・コラム
グリシン
グリホサートの原料となるグリシンは,アミノ酸のなかでも光学異性体をもたない単純な構造だが,タンパク質の成分であるだけでなく,解毒や脂質代謝に関わるなど体内で多様な生理機能をもっており,脳神経系では重要な抑制性神経伝達物質としても働いている2。
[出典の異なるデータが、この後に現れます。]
(** A new node is added as a child, directly or under the pending key. *)
Lemma add_new_ok j top st nt t a b :
  open_top j top st nt -> len j + 2 < 2 ^ 24 ->
  let '(idx, j1) := new_node j t a b in
  idx = len j /\
  exists j' c, add j1 idx = Some j' /\ added j j' top c nt
    /\ at_node (nv_ j') idx = Some (mk_node t 0 (wrap 32 a) (wrap 32 b))
    /\ (if key_ j =? 0 then c = idx /\ len j' = idx + 1
        else c = idx + 1 /\ len j' = idx + 2 /\ at_node (nv_ j') c = Some (mk_node e_keyval 0 (key_ j) idx)).
Proof.
  intros [Hst Hnt Htop Hlast Hkey] Hlen. unfold new_node, len in *.
  rewrite (wrap_small 32 (Z.of_nat _)) by mach. split; [done|].
  set (n1 := mk_node t 0 (wrap 32 a) (wrap 32 b)). set (j1 := set_nv j (nv_ j ++ [n1])).
  assert (len j1 = len j + 1) as Hl1 by (unfold j1, len; cbn; rewrite length_app; cbn; lia). unfold len in Hl1.
  unfold add. change (st_ j1) with (st_ j). rewrite Hst. change (key_ j1) with (key_ j).
  destruct (Z.eqb_spec (key_ j) 0) as [Ek|Ek]; cbn [negb].
  - destruct (add_arr_ok j1 top st nt (Z.of_nat (length (nv_ j)))) as (nv' & -> & Hl & H1 & H2 & H3);
      try done; try (unfold len; lia).
    { unfold j1. cbn. by rewrite at_node_old by lia. }
    eexists _, _. split; [reflexivity|]. unfold j1 in *. cbn [set_nv nv_] in *.
    assert (at_node nv' (Z.of_nat (length (nv_ j))) = Some n1) as Hn.
    { rewrite H3; [apply at_node_snoc | lia | lia | lia]. }
    split; [|split; [exact Hn | rewrite Hl, length_app; cbn; split; [done | lia]]].
    split; cbn [st_ key_ buf_ set_nv nv_]; unfold len; cbn [set_nv nv_]; try done.
    + rewrite Hl, length_app. cbn. lia.
    + intros m Hb Hm. apply H2; [done|]. by rewrite at_node_old by lia.
    + intros x Hx Hxt Hxb. rewrite H3 by (done || lia). by apply at_node_old.
    + exists n1. done.
  - unfold add_obj, new_node. rewrite (wrap_small 32 (Z.of_nat (length (nv_ j1)))) by mach.
    change (key_ j1) with (key_ j). rewrite (wrap_small 32 (key_ j)) by mach.
    rewrite (wrap_small 32 (Z.of_nat (length (nv_ j)))) by mach.
    set (n2 := mk_node e_keyval 0 (key_ j) (Z.of_nat (length (nv_ j)))). set (j2 := set_nv j1 (nv_ j1 ++ [n2])).
    assert (len j2 = len j + 2) as Hl2 by (unfold j2, len; cbn; rewrite !length_app; cbn; lia). unfold len in Hl2.
    destruct (add_arr_ok j2 top st nt (Z.of_nat (length (nv_ j1)))) as (nv' & -> & Hl & H1 & H2 & H3);
      try done; try (unfold len; lia).
    { unfold j2. cbn. rewrite at_node_old by (unfold j1 in Hl1; cbn in Hl1; lia). by rewrite at_node_old by lia. }
    cbn [mbind option_bind]. eexists _, _. split; [reflexivity|].
    unfold j2 in *. cbn [set_nv nv_ set_key] in *.
    assert (at_node nv' (Z.of_nat (length (nv_ j))) = Some n1) as Hn.
    { rewrite H3; [|lia..]. rewrite at_node_old by (unfold j1; cbn; rewrite length_app; cbn; lia). apply at_node_snoc. }
    assert (at_node nv' (Z.of_nat (length (nv_ j1))) = Some n2) as Hn2.
    { rewrite H3; [apply at_node_snoc | lia..]. }
    assert (forall x, 0 <= x < Z.of_nat (length (nv_ j)) -> at_node (nv_ j1 ++ [n2]) x = at_node (nv_ j) x) as Hold.
    { intros x Hx. rewrite at_node_old by lia. by apply at_node_old. }
    assert (Z.of_nat (length nv') = Z.of_nat (length (nv_ j)) + 2) as Hnv by (rewrite Hl, length_app; cbn [length]; lia).
    split; [|split; [exact Hn|]].
    + split; cbn [st_ key_ buf_ set_nv nv_ set_key]; unfold len; cbn [set_nv nv_ set_key]; try done.
      * lia.
      * intros m Hb Hm. apply H2; [done|]. by rewrite Hold by lia.
      * intros x Hx Hxt Hxb. rewrite H3 by (done || lia). by apply Hold.
      * exists n2. done.
    + rewrite Hnv, Hl1. split_and!; [lia | lia |]. rewrite <- Hl1. exact Hn2.
Qed.
Lemma write_key_file_ends file kp s :
  is_bytes kp -> length kp = key_pair_len ->
  exists ok s', write_key_file file kp s = Some (ok, s')
    /\ (ok = true -> content file s' = Some (key_text kp) /\ mode file s' = 256)
    /\ forall q, q <> file -> same_file q s s'.
Proof.
  intros Hb Hl. unfold write_key_file. rewrite add_val_key_pair_write.
  destruct (write_out (j_arr (j_uint <$> kp)) new_json_wtr) as (fi & -> & _). cbn [mbind option_bind out new_json_wtr app].
  fold (key_text kp). destruct (key_text_block kp Hb Hl) as [Hk _]. fold (key_text kp) in Hk.
  destruct (os_open file 384 s) as [s1|] eqn:Eo; [|by exists false, s].
  destruct (open_truncates _ _ _ _ Eo) as [Hc Ho].
  destruct (write_loop_ends (S (length (key_text kp))) file (key_text kp) [] s1) as (ok & s2 & -> & Hok & Hs);
    [done | intros E; rewrite E in Hk; cbn in Hk; lia | lia |]. cbn [mbind option_bind].
  assert (forall q, q <> file -> same_file q s s2) as Hq
    by (intros q Hq; etrans; [apply (Ho q Hq)|apply (Hs q Hq)]).
  destruct ok; [|by exists false, s2]. destruct (chmod_sets file 256 s2) as (Hm & Hcc & Hmm).
  exists true, (os_chmod file 256 s2). split_and!; [done| |].
  - intros _. rewrite Hcc, (Hok eq_refl). split; [done|]. apply Hm. by rewrite (Hok eq_refl).
  - intros q Hn. etrans; [apply Hq, Hn|]. split; [apply Hcc | apply Hmm, Hn].
Qed.

Lemma key_text_reads kp old :
  is_bytes kp -> length kp = key_pair_len -> length old = key_pair_len ->
  init_from_json (key_text kp) old = Some (true, kp).
Proof.
  intros Hb Hl Ho. destruct (key_file_back kp old Hb Hl Ho) as (w & Hw & <-). f_equal.
  rewrite add_val_key_pair_write in Hw.
  destruct (write_out (j_arr (j_uint <$> kp)) new_json_wtr) as (fi & E & _). rewrite E in Hw. by injection Hw as <-.
Qed.

Lemma written_reads file kp s old :
  is_bytes kp -> length kp = key_pair_len -> length old = key_pair_len ->
  content file s = Some (key_text kp) -> mode file s = 256 ->
  key_pair_from_file file s old = Some (true, kp).
Proof.
  intros Hb Hl Ho Hc Hm. unfold key_pair_from_file. rewrite (map_reads _ _ _ Hc).
  - by apply key_text_reads.
  - destruct (key_text_block kp Hb Hl) as [Hk _]. fold (key_text kp) in Hk. intros E. rewrite E in Hk. cbn in Hk. lia.
  - by rewrite Hm.
Qed.
Lemma slot_loop_ok fuel now slot max_slot pkey s :
  svr_ok s -> NoDup (avec_ s) ->
  (forall p a, pkey = Some p -> nmap_ s !! p = Some a -> a ∈ avec_ s) -> (forall p, pkey = Some p -> key_ok p) ->
  0 <= slot -> max_slot < 2 ^ 64 -> max_slot <= slot + Z.of_nat fuel ->
  let s' := slot_loop fuel now slot max_slot pkey s in
  svr_ok s' /\ NoDup (avec_ s') /\ same_tables s s'
  /\ (forall x, x ∈ avec_ s' <-> x ∈ avec_ s \/ exists n, slot <= n < max_slot /\ leader_addr s n = Some x).
Proof.
  revert slot pkey s. induction fuel as [|fuel IH]; intros slot pkey s Hok Hnd Hp Hpk H0 Hm Hf; cbn zeta; cbn [slot_loop].
  { split_and!; try done. intros x. split; [by left|]. intros [?|(n & ? & _)]; [done | lia]. }
  destruct (Z.ltb_spec slot max_slot).
  2: { split_and!; try done. intros x. split; [by left|]. intros [?|(n & ? & _)]; [done | lia]. }
  change (match get_leader slot (lreq_ s) with Some k => _ | None => s end) with (turn now slot pkey s).
  destruct (turn_ok now slot pkey s Hok Hnd Hp Hpk) as (H1 & H2 & H3 & H4).
  rewrite wrap_small by (unfold in_u; lia).
  destruct (IH (slot + 1) (get_leader slot (lreq_ s)) (turn now slot pkey s)) as (J1 & J2 & J3 & J4); try done; try lia.
  - intros p a Hl Ha. apply H4. right. unfold leader_addr. rewrite Hl. destruct H3 as [E _]. by rewrite <- E.
  - intros p Hl. by apply (get_leader_ok s slot).
  - split_and!; try done; [by etransitivity|]. intros x. rewrite J4, H4. split.
    + intros [[?|?]|(n & ? & Hn)]; [by left | right; exists slot; split; [lia | done]|].
      right. exists n. rewrite (leader_addr_same s) in Hn by done. split; [lia | done].
    + intros [?|(n & ? & Hn)]; [by left; left|]. destruct (decide (n = slot)) as [->|]; [by left; right|].
      right. exists n. rewrite (leader_addr_same s) by done. split; [lia | done].
Qed.

(** A new slot up to the loop. *)
Definition slot_head (now slot : Z) (s : tx_svr) : tx_svr :=
  let hbeat := slot_cnt_ s mod PC_HBEAT_INTERVAL =? 0 in
  let s := set_slots slot (u64 (slot_cnt_ s + 1)) s in
  let s := if hbeat then send_hreq now s else s in
  if get_is_recv (lbase (lreq_ s)) && (u64 (get_last_slot (lreq_ s) - PC_LEADER_MIN) <? slot)
  then send_lreq now (set_lreq (set_rslot (u64 (slot - PC_LEADER_MIN)) (lreq_ s)) s) else s.

Lemma slot_head_same now slot s :
  let s' := slot_head now slot s in
  nmap_ s' = nmap_ s /\ lvec_ (lreq_ s') = lvec_ (lreq_ s) /\ lslot_ (lreq_ s') = lslot_ (lreq_ s)
  /\ limit_ (lreq_ s') = limit_ (lreq_ s) /\ slot_ s' = slot.
Proof. unfold slot_head. by destruct (_ =? 0); destruct (get_is_recv _); destruct (_ <? _). Qed.

Lemma on_slot_loop now slot s :
  rerr_ (sreq_ s) = None -> slot_ s < slot ->
  on_slot now slot s
  = slot_loop num_slots now (u64 (slot - 1)) (Z.min (u64 (slot + 5)) (get_last_slot (lreq_ s))) None
      (set_avec [] (slot_head now slot s)).
Proof.
  intros He Hs. unfold on_slot. rewrite He. destruct (Z.leb_spec slot (slot_ s)); [lia|].
  replace (get_last_slot (lreq_ s)) with (get_last_slot (lreq_ (slot_head now slot s))); [reflexivity|].
  pose proof (slot_head_same now slot s) as (_ & _ & H1 & H2 & _). unfold get_last_slot. by rewrite H1, H2.
Qed.

Lemma slot_head_ok now slot s :
  svr_ok s -> svr_ok (set_avec [] (slot_head now slot s))
  /\ forall n, leader_addr (set_avec [] (slot_head now slot s)) n = leader_addr s n.
Proof.
  intros [H1 H2 H3]. pose proof (slot_head_same now slot s) as (E1 & E2 & E3 & E4 & E5). split.
  - split; cbn [set_avec nmap_ lreq_ avec_]; rewrite ?E1, ?E2; done.
  - intros n. unfold leader_addr, get_leader. cbn [set_avec nmap_ lreq_]. by rewrite E1, E2, E3.
Qed.

(** (C21) A new slot makes the list of addresses that of the leaders of the slot
    before it, itself and the four after it, as far as the schedule and the
    addresses are known: each of them, no other, and none twice. *)
Theorem leaders_addressed now slot s :
  svr_ok s -> rerr_ (sreq_ s) = None -> slot_ s < slot -> 0 < slot < 2 ^ 64 - 5 ->
  let s' := on_slot now slot s in
  slot_ s' = slot /\ svr_ok s' /\ NoDup (avec_ s') /\ (length (avec_ s') <= num_slots)%nat
  /\ forall a, a ∈ avec_ s' <->
       exists n k, slot - 1 <= n < Z.min (slot + 5) (get_last_slot (lreq_ s))
         /\ get_leader n (lreq_ s) = Some k /\ nmap_ s !! k = Some a.
Proof.
  intros Hok He Hs Hb. cbn zeta. rewrite on_slot_loop by done.
  destruct (slot_head_ok now slot s Hok) as (Hh & Hl). set (sh := set_avec [] (slot_head now slot s)) in *.
  assert (avec_ sh = [] /\ slot_ sh = slot) as [Ha Hsl] by (split; [done|]; apply slot_head_same).
  rewrite !wrap_small by (unfold in_u; lia).
  set (m := Z.min (slot + 5) (get_last_slot (lreq_ s))).
  destruct (slot_loop_ok num_slots now (slot - 1) m None sh) as (J1 & J2 & J3 & J4);
    try done; try (rewrite Ha; constructor); try (unfold m, num_slots; lia).
  assert (forall a, a ∈ avec_ (slot_loop num_slots now (slot - 1) m None sh) <->
            exists n, slot - 1 <= n < m /\ leader_addr s n = Some a) as Hin.
  { intros a. rewrite J4, Ha. setoid_rewrite Hl. split; [by intros [?%elem_of_nil|?] | by right]. }
  split_and!; [| exact J1 | exact J2 | |].
  - destruct J3 as (_ & _ & _ & _ & ->). exact Hsl.
  - transitivity (length (omap (leader_addr s) (seqZ (slot - 1) (m - (slot - 1))))).
    + apply submseteq_length, NoDup_submseteq; [exact J2|]. intros a Hx. apply Hin in Hx as (n & Hn & Hx).
      apply list_elem_of_omap. exists n. split; [apply elem_of_seqZ; lia | done].
    + etransitivity; [apply omap_length|]. rewrite length_seqZ. unfold m, num_slots. lia.
  - intros a. rewrite Hin. unfold leader_addr. split.
    + intros (n & Hn & Hk). destruct (get_leader n (lreq_ s)) as [k|] eqn:El; [|done]. exists n, k. done.
    + intros (n & k & Hn & Hk & Hx). exists n. split; [done|]. rewrite Hk. exact Hx.
Qed.

(** ** Requests *)

Definition asks_nodes (e : svr_event) : Prop := e = ev_rpc q_nodes.
Definition asks_leaders (e : svr_event) : Prop := match e with ev_rpc (q_leaders _ _) => True | _ => False end.
#[local] Instance asks_nodes_dec e : Decision (asks_nodes e).
Proof. unfold asks_nodes. apply _. Defined.
#[local] Instance asks_leaders_dec e : Decision (asks_leaders e).
Proof. unfold asks_leaders. destruct e as [| [] |]; apply _. Defined.
Definition nodes_asked (s : tx_svr) : nat := length (filter asks_nodes (events s)).
Definition leaders_asked (s : tx_svr) : nat := length (filter asks_leaders (events s)).
Definition may_ask (r : treq) : nat := if get_is_recv r then 1 else 0.

(** Requests that are sent use up the permission of their last response. *)
Definition asked (s s' : tx_svr) : Prop :=
  (nodes_asked s' + may_ask (creq_ s') <= nodes_asked s + may_ask (creq_ s))%nat
  /\ (leaders_asked s' + may_ask (lbase (lreq_ s')) <= leaders_asked s + may_ask (lbase (lreq_ s)))%nat
  /\ recv_ts_ (creq_ s') = recv_ts_ (creq_ s) /\ recv_ts_ (lbase (lreq_ s')) = recv_ts_ (lbase (lreq_ s)).
#[local] Instance asked_preorder : PreOrder asked.
Proof. split; [done|]. intros s1 s2 s3 (A1 & A2 & A3 & A4) (B1 & B2 & B3 & B4). split_and!; (congruence || lia). Qed.

Lemma asked_event (P : svr_event -> Prop) `{forall e, Decision (P e)} e (l : list svr_event) :
  length (filter P (l ++ [e])) = (length (filter P l) + if decide (P e) then 1 else 0)%nat.
Proof. rewrite filter_app, length_app. cbn [filter list_filter]. by destruct (decide (P e)). Qed.

Ltac count_events :=
  unfold asked, nodes_asked, leaders_asked, may_ask, get_is_recv in *;
  cbn [events send_creq send_lreq send_hreq add_events set_creq set_hreq set_lreq set_slots creq_ lreq_ set_rslot
       lbase set_lbase set_sent sent_ts_ recv_ts_];
  rewrite ?asked_event; repeat case_decide; unfold asks_nodes, asks_leaders in *; try done;
  repeat match goal with |- context [?a <=? ?b] => destruct (Z.leb_spec a b) end; split_and!; try done; lia.

Lemma send_creq_asked now s : recv_ts_ (creq_ s) < now -> get_is_recv (creq_ s) = true -> asked s (send_creq now s).
Proof. intros Hn Hr%Z.leb_le. count_events. Qed.

Lemma send_lreq_asked now r s :
  recv_ts_ (lbase (lreq_ s)) < now -> get_is_recv (lbase (lreq_ s)) = true ->
  asked s (send_lreq now (set_lreq (set_rslot r (lreq_ s)) s)).
Proof. intros Hn Hr%Z.leb_le. count_events. Qed.

Lemma missing_leader_asked now s :
  recv_ts_ (creq_ s) < now -> recv_ts_ (lbase (lreq_ s)) < now -> asked s (missing_leader now s).
Proof.
  intros Hc Hl. unfold missing_leader.
  assert (asked s (if get_is_recv (creq_ s) then send_creq now s else s)) as H1
    by (destruct (get_is_recv (creq_ s)) eqn:E; [by apply send_creq_asked | done]).
  set (s1 := if get_is_recv (creq_ s) then _ else _) in *.
  destruct (get_is_recv (lbase (lreq_ s1))) eqn:E; [|done]. etransitivity; [exact H1|].
  apply send_lreq_asked; [destruct H1 as (_ & _ & _ & ->) | ]; done.
Qed.

Lemma slot_loop_asked fuel now slot m pkey s :
  recv_ts_ (creq_ s) < now -> recv_ts_ (lbase (lreq_ s)) < now -> asked s (slot_loop fuel now slot m pkey s).
Proof.
  revert slot pkey s. induction fuel as [|fuel IH]; intros slot pkey s Hc Hl; cbn [slot_loop]; [done|].
  destruct (slot <? m); [|done].
  match goal with |- asked s (slot_loop _ _ _ _ _ ?t) => assert (asked s t) as H1 end.
  { destruct (get_leader slot _) as [k|]; [|done]. destruct (match pkey with None => true | Some p => _ end); [|done].
    unfold get_ip_addr. destruct (nmap_ s !! k); [|by apply missing_leader_asked].
    unfold add_addr. by destruct (existsb _ _). }
  etransitivity; [exact H1|]. destruct H1 as (_ & _ & E1 & E2). apply IH; [by rewrite E1 | by rewrite E2].
Qed.

(** A slot makes the proxy ask for the cluster nodes, and for the schedule, at
    most once, and not while it still waits for an answer. *)
Theorem one_request now slot s :
  recv_ts_ (creq_ s) < now -> recv_ts_ (lbase (lreq_ s)) < now ->
  let s' := on_slot now slot s in
  (nodes_asked s' <= nodes_asked s + may_ask (creq_ s))%nat
  /\ (leaders_asked s' <= leaders_asked s + may_ask (lbase (lreq_ s)))%nat.
Proof.
  intros Hc Hl. assert (asked s (on_slot now slot s)) as (H1 & H2 & _); [|cbn zeta; lia].
  destruct (rerr_ (sreq_ s)) eqn:He; [unfold on_slot; by rewrite He|].
  destruct (Z.leb_spec slot (slot_ s)) as [Hs|Hs].
  { unfold on_slot. rewrite He. destruct (Z.leb_spec slot (slot_ s)); [done | lia]. }
  rewrite on_slot_loop by done.
  assert (asked s (set_avec [] (slot_head now slot s))) as H1.
  { unfold slot_head. set (s1 := if _ =? 0 then _ else _).
    assert (asked s s1 /\ lreq_ s1 = lreq_ s) as [Ha E1].
    { subst s1. destruct (_ =? 0); [|done]. split; [|done]. count_events. }
    match goal with |- asked s (set_avec [] ?t) => change (asked s t) end.
    destruct (get_is_recv (lbase (lreq_ s1))) eqn:E; cbn [andb]; [|done]. destruct (_ <? _); [|done].
    etransitivity; [exact Ha|]. rewrite E1 in *.
    pose proof (send_lreq_asked now (u64 (slot - PC_LEADER_MIN)) s1) as H. rewrite E1 in H. by apply H. }
  etransitivity; [exact H1|]. destruct H1 as (_ & _ & E1 & E2).
  apply slot_loop_asked; [by rewrite E1 | by rewrite E2].
Qed.
(** ** Sending *)

(** The object all messages share, around the method and parameters. *)
Definition open_call (id : Z) : json_wtr :=
  add_key_uint (bs "id") id (add_key_str (bs "jsonrpc") (bs "2.0") (add_val_type e_obj new_json_wtr)).

(** The end of both [send] functions. *)
Definition submit (is_http : bool) (jw : bytes) (w : world) : world :=
  if is_http then
    let msg := Http.request_init (bs "POST") (bs "/") ++ Http.add_hdr (bs "Host") host
               ++ Http.add_hdr (bs "Content-Type") (bs "application/json") in
    add_log (ev_http (Http.commit_body msg jw)) w
  else if has_ws (clt w) then
    let '(r, w) := get_random w in
    add_log (ev_ws (WebSocket.commit WebSocket.text_id jw (Some r))) w
  else add_log ev_no_ws w.

Definition emplace_w (id : Z) (p : ptr) (w : world) : option world :=
  c ← emplace id p (clt w); Some (set_clt c w).

Definition send (p : ptr) (w : world) : option world :=
  let '(id, c) := get_id (clt w) in
  let '(now, w) := get_now (set_clt c w) in
  w ← upd p (fun r => set_sent_time now (set_id id r)) w;
  w ← emplace_w id p w;
  r ← heap w !! p;
  '(jw, b) ← request (body_ r) (open_call id);
  w ← upd p (set_body b) w;
  jw ← pop jw;
  Some (submit (get_is_http r) (out jw) w).

Fixpoint enroll (id now : Z) (ps : list ptr) (w : world) : option world :=
  match ps with
  | [] => Some w
  | p :: ps' =>
      w ← upd p (fun r => set_sent_time now (set_id id r)) w;
      w ← emplace_w id p w;
      enroll id now ps' w
  end.

(** The updates of a batch. *)
Definition upd_of (w : world) (p : ptr) : option Bincode.upd_price :=
  r ← heap w !! p;
  match body_ r with upd_price u _ _ => Some u | _ => None end.
Definition set_sig (sig : bytes) (b : rpc_body) : rpc_body :=
  match b with upd_price u _ ack => upd_price u sig ack | _ => b end.

Definition send_batch (ps : list ptr) (cu_units cu_price : Z) (w : world) : option world :=
  match ps with
  | [] => Some w
  | p0 :: _ =>
      let '(id, c) := get_id (clt w) in
      let '(now, w) := get_now (set_clt c w) in
      w ← enroll id now ps w;
      us ← mapM (upd_of w) ps;
      r ← Bincode.request ed25519_sign us cu_units cu_price (open_call id);
      '(jw, sig) ← r;
      w ← upd p0 (fun r => set_body (set_sig sig (body_ r)) r) w;
      jw ← pop jw;
      Some (submit true (out jw) w)
  end.

(** ** Callbacks *)

Definition perform (w : option world) (a : action) : option world :=
  w ← w;
  match a with
  | act_send p => send p w
  | act_batch ps cu_units cu_price => send_batch ps cu_units cu_price w
  | act_param p b => upd p (set_body b) w
  end.

(** [rpc_request::on_response]. *)
Definition on_response (t : topic) (p : ptr) (w : world) : option world :=
  let '(now, w) := get_now w in
  w ← upd p (set_recv_time now) w;
  r ← heap w !! p;
  match cb_ r with
  | Some s =>
      if casts s t then
        let '(a, acts) := react (app_ w) s t r in
        foldl perform (Some (set_app a (add_log (ev_call p t r) w))) acts
      else Some w
  | None => Some w
  end.

(** [rpc_request::on_error]: whether the response was an error. *)
Definition on_error (t : topic) (jt : jtree) (p : ptr) (w : world) : option (bool * world) :=
  etok ← find_val jt 1 (bs "error");
  if etok =? 0 then Some (false, w) else
  mtok ← find_val jt etok (bs "message");
  txt ← get_str jt mtok;
  w ← upd p (set_err_msg txt) w;
  ctok ← find_val jt etok (bs "code");
  code ← get_int jt ctok;
  w ← upd p (set_err_code code) w;
  w ← on_response t p w;
  Some (true, w).

(** A field of an object, as a number or text. *)
Definition uint_at (jt : jtree) (obj : Z) (key : bytes) : option Z :=
  tok ← find_val jt obj key; get_uint jt tok.
Definition str_at (jt : jtree) (obj : Z) (key : bytes) : option bytes :=
  tok ← find_val jt obj key; get_str jt tok.
(** The first element of the array in field [data]. *)
Definition data_at (jt : jtree) (obj : Z) : option bytes :=
  dtok ← find_val jt obj (bs "data"); tok ← get_first jt dtok; get_str jt tok.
生体内で重要な機能をもつグリシンだが,適当な濃度が必要で,過剰になりすぎないようグリシン開裂系とよばれる分解系が備わっている。
グリシン開裂系の酵素の先天異常は,グリシン脳症(高グリシン血症)3という重篤な神経疾患を起こす。
またグリシンには静菌作用があり,甘味もあることから食品添加物としても多用され,その他サプリメントや金属をキレート化するため工業用にも用いられている。
グリシンには光学異性体もないので,合成グリシンに毒性はほとんどないと思われるが,サプリメントや添加物で過剰摂取すると,体内の分解系が追いつかずに影響が出る可能性がある。
グリシンは,細菌類から高等生物まで生命にとって普遍的な生理活性物質で,地球の長い歴史とともに多様な機能を担ってきた。
グリシン類似構造をもつグリホサートが多様な毒性を示す所以もしれない。
なお,グリシン代替としてグリホサートがタンパク質に取り込まれる説があるが,実験では否定されている4。